== MATERIAL FOR THIS TASK ==
+--
(** * Program memory of the 8-bit CPU simulator (program_memory.c)

    The development embeds the instruction encoder [assemble], the program
    memory [data] with its one-time population [program_memory_write], the
    read access [program_memory_read] and the subroutine-name lookup
    [program_memory_subroutine_name], and states the properties of the
    specification over them.

    Integers are modelled as [Z] with the C conversions written out, the
    program memory as a list of words indexed by address, and an access
    outside the array as [None]. *)

From stdpp Require Import base list strings.
From Stdlib Require Import ZArith Lia.

Local Open Scope Z_scope.

(** ** The constants of the headers

    program_memory.c includes program_memory.h, which (with the CPU
    definitions behind it) supplies the capacity macro, the reset vector,
    the operation codes, the register and port numbers and the macros
    [low] and [high].  The headers are not part of the sources at hand, so
    the embedding takes them as a parameter: every definition below that
    uses one of these names is stated over an arbitrary [cpu_header]. *)

Class cpu_header : Type := {
  PROGRAM_MEMORY_ADDRESS_WIDTH : Z;
  RESET_vect : Z;
  NOP : Z; JMP : Z; CALL : Z; RET : Z;
  LD : Z; ST : Z; OUT : Z; LDI : Z;
  R16 : Z; R17 : Z; R18 : Z; R19 : Z; R24 : Z;
  XL : Z; XH : Z; XREG : Z;
  DDRB : Z; PORTB : Z;
  PORTB0 : Z; PORTB1 : Z; PORTB2 : Z;
  low : Z -> Z;
  high : Z -> Z
}.

(** ** Macro definitions of program_memory.c *)

Definition main : Z := 8.
Definition main_loop : Z := 9.
Definition led_blink : Z := 13.
Definition setup : Z := 18.
Definition init_ports : Z := 21.
Definition init_registers : Z := 24.
(** [end] is a keyword of Rocq; the macro [end] of the source is [end_]. *)
Definition end_ : Z := 30.

Definition LED1 `{cpu_header} : Z := PORTB0.
Definition LED2 `{cpu_header} : Z := PORTB1.
Definition LED3 `{cpu_header} : Z := PORTB2.

(** ** Fixed-width integers *)

Definition is_uint8 (z : Z) : Prop := 0 <= z < 256.

(** Conversion of an [int] value to [uint8_t] and to [uint32_t]. *)
Definition to_uint8 (z : Z) : Z := z mod 2 ^ 8.
Definition to_uint32 (z : Z) : Z := z mod 2 ^ 32.

(** ** The instruction encoder *)

(** [assemble]: the three [uint8_t] arguments are promoted to [int] (of
    32 bits, where a byte shifted left by 16 does not overflow), shifted
    and or-ed, and the result is stored in a [uint32_t]. *)
Definition assemble (op_code op1 op2 : Z) : Z :=
  let instruction :=
    to_uint32 (Z.lor (Z.lor (Z.shiftl op_code 16) (Z.shiftl op1 8)) op2) in
  instruction.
+--
All of the data above needs to be retyped exactly, with each line as it stands.

(** * Program memory of the 8-bit CPU simulator (program_memory.c)

    The development embeds the instruction encoder [assemble], the program
    memory [data] with its one-time population [program_memory_write], the
    read access [program_memory_read] and the subroutine-name lookup
    [program_memory_subroutine_name], and states the properties of the
    specification over them.

    Integers are modelled as [Z] with the C conversions written out, the
    program memory as a list of words indexed by address, and an access
    outside the array as [None]. *)

From stdpp Require Import base list strings.
From Stdlib Require Import ZArith Lia.

Local Open Scope Z_scope.

(** ** The constants of the headers

    program_memory.c includes program_memory.h, which (with the CPU
    definitions behind it) supplies the capacity macro, the reset vector,
    the operation codes, the register and port numbers and the macros
    [low] and [high].  The headers are not part of the sources at hand, so
    the embedding takes them as a parameter: every definition below that
    uses one of these names is stated over an arbitrary [cpu_header]. *)

Class cpu_header : Type := {
  PROGRAM_MEMORY_ADDRESS_WIDTH : Z;
  RESET_vect : Z;
  NOP : Z; JMP : Z; CALL : Z; RET : Z;
  LD : Z; ST : Z; OUT : Z; LDI : Z;
  R16 : Z; R17 : Z; R18 : Z; R19 : Z; R24 : Z;
  XL : Z; XH : Z; XREG : Z;
  DDRB : Z; PORTB : Z;
  PORTB0 : Z; PORTB1 : Z; PORTB2 : Z;
  low : Z -> Z;
  high : Z -> Z
}.

(** ** Macro definitions of program_memory.c *)

Definition main : Z := 8.
Definition main_loop : Z := 9.
Definition led_blink : Z := 13.
Definition setup : Z := 18.
Definition init_ports : Z := 21.
Definition init_registers : Z := 24.
(** [end] is a keyword of Rocq; the macro [end] of the source is [end_]. *)
Definition end_ : Z := 30.

Definition LED1 `{cpu_header} : Z := PORTB0.
Definition LED2 `{cpu_header} : Z := PORTB1.
Definition LED3 `{cpu_header} : Z := PORTB2.

(** ** Fixed-width integers *)

Definition is_uint8 (z : Z) : Prop := 0 <= z < 256.

(** Conversion of an [int] value to [uint8_t] and to [uint32_t]. *)
Definition to_uint8 (z : Z) : Z := z mod 2 ^ 8.
Definition to_uint32 (z : Z) : Z := z mod 2 ^ 32.

(** ** The instruction encoder *)

(** [assemble]: the three [uint8_t] arguments are promoted to [int] (of
    32 bits, where a byte shifted left by 16 does not overflow), shifted
    and or-ed, and the result is stored in a [uint32_t]. *)
Definition assemble (op_code op1 op2 : Z) : Z :=
  let instruction :=
    to_uint32 (Z.lor (Z.lor (Z.shiftl op_code 16) (Z.shiftl op1 8)) op2) in
  instruction.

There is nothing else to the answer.